**** Exercise material

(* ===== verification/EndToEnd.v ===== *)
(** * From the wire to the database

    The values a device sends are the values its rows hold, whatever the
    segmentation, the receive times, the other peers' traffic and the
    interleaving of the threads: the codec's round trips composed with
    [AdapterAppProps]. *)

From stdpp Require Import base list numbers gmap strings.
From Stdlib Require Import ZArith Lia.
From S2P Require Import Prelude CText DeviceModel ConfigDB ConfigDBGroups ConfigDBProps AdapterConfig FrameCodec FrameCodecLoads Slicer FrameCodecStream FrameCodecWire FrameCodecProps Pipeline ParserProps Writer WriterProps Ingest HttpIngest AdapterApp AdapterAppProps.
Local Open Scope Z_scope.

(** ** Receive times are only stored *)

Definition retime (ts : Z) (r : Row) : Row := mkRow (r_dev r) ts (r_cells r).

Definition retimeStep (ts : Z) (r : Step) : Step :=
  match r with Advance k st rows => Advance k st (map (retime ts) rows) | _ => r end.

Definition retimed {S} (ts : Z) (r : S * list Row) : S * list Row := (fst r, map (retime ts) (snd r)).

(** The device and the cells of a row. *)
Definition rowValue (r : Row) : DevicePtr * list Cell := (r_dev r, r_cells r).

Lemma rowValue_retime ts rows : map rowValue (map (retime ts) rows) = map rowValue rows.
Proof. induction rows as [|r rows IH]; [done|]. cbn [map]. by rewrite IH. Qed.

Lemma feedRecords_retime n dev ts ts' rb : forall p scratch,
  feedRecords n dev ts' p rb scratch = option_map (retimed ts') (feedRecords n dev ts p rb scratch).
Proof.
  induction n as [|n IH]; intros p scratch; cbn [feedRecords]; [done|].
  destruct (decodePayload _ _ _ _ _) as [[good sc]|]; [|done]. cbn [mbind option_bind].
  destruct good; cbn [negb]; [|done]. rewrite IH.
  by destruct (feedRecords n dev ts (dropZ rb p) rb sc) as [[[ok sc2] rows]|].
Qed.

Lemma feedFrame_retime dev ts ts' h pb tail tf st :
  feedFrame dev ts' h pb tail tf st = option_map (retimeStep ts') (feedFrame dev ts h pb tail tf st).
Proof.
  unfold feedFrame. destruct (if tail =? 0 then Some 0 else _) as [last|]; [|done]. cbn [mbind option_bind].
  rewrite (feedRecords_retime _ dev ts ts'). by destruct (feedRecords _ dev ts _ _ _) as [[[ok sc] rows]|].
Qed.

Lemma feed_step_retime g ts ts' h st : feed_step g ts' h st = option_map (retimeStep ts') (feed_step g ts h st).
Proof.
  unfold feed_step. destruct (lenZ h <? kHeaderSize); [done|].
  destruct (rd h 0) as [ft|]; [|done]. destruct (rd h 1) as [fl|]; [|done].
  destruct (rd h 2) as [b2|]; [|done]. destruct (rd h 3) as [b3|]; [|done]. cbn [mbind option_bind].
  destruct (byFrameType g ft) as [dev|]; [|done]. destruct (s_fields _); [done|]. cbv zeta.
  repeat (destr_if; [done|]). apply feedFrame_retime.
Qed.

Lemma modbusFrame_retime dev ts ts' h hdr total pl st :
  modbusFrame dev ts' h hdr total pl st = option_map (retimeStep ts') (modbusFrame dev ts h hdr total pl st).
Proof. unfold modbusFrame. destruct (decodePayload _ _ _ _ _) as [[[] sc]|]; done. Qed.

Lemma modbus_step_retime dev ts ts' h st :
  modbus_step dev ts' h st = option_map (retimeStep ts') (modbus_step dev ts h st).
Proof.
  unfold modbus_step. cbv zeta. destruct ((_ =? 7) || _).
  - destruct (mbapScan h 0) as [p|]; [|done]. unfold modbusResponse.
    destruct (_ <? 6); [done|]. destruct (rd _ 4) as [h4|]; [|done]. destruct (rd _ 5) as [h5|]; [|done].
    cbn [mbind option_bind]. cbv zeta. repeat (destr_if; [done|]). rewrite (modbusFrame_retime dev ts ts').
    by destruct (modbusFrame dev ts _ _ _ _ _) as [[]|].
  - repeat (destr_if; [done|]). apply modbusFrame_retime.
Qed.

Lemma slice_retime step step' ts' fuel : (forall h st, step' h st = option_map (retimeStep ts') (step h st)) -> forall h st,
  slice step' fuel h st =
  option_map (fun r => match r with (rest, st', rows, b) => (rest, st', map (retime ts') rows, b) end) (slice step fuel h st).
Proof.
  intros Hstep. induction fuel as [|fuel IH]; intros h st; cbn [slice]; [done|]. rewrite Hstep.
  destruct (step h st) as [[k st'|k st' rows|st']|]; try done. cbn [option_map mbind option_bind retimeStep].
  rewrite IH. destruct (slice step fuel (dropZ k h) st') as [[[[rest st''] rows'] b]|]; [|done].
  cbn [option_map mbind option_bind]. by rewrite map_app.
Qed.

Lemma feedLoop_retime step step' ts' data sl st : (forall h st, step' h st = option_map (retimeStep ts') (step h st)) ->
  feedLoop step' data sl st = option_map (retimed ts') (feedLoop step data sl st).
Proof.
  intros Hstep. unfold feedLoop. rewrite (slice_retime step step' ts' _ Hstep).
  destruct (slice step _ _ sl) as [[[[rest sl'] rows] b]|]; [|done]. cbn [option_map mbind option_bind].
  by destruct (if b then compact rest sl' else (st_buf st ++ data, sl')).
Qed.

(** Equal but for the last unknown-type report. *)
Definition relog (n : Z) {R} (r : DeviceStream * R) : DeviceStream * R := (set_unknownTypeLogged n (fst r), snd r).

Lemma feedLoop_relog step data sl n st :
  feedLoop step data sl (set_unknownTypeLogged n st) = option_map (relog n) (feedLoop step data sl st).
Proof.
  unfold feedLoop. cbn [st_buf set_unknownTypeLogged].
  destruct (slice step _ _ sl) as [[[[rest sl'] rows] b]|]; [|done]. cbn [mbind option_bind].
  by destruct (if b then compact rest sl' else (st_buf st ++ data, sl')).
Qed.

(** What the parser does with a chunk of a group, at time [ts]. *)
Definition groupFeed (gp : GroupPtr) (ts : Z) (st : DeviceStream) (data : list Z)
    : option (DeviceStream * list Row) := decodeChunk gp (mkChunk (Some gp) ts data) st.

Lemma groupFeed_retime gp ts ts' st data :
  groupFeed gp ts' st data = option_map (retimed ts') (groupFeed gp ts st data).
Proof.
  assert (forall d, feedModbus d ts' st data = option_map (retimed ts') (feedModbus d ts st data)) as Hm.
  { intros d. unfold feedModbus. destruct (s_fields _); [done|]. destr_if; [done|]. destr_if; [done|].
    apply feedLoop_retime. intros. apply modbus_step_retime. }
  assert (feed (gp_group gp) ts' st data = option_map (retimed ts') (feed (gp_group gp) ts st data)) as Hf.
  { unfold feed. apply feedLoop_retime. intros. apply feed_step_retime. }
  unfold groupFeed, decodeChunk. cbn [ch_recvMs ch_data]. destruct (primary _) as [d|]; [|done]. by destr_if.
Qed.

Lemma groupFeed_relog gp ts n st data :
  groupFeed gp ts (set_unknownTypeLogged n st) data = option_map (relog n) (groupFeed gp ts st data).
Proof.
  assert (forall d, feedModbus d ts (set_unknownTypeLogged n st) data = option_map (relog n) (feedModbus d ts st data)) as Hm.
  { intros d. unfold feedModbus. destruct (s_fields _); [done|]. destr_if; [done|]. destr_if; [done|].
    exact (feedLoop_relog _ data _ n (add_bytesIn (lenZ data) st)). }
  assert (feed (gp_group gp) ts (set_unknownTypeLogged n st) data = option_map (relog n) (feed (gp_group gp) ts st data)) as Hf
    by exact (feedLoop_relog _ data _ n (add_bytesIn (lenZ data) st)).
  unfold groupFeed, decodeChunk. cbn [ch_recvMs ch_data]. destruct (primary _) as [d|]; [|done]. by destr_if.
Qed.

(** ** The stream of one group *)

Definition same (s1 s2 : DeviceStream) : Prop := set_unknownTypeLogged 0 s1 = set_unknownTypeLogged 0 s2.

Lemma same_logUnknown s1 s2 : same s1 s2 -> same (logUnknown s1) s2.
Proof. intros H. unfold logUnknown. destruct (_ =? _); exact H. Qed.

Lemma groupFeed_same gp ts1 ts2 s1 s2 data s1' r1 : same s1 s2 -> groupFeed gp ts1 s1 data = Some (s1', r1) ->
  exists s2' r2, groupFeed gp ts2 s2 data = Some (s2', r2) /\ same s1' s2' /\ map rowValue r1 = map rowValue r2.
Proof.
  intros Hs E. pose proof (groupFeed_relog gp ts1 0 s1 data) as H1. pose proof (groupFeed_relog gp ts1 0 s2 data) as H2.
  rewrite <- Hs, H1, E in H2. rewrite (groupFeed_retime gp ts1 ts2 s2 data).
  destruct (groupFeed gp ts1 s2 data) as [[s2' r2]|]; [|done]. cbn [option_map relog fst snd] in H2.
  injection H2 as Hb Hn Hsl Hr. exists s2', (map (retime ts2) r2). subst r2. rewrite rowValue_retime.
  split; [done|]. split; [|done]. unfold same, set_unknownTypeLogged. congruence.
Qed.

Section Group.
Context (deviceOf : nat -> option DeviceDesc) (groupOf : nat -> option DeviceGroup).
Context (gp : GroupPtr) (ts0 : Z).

********

**Description of the task:** Among the lines above, find each one containing the string "DeviceStream" and copy it.

**Response to the task:**
Definition relog (n : Z) {R} (r : DeviceStream * R) : DeviceStream * R := (set_unknownTypeLogged n (fst r), snd r).
Definition groupFeed (gp : GroupPtr) (ts : Z) (st : DeviceStream) (data : list Z)
    : option (DeviceStream * list Row) := decodeChunk gp (mkChunk (Some gp) ts data) st.
Definition same (s1 s2 : DeviceStream) : Prop := set_unknownTypeLogged 0 s1 = set_unknownTypeLogged 0 s2.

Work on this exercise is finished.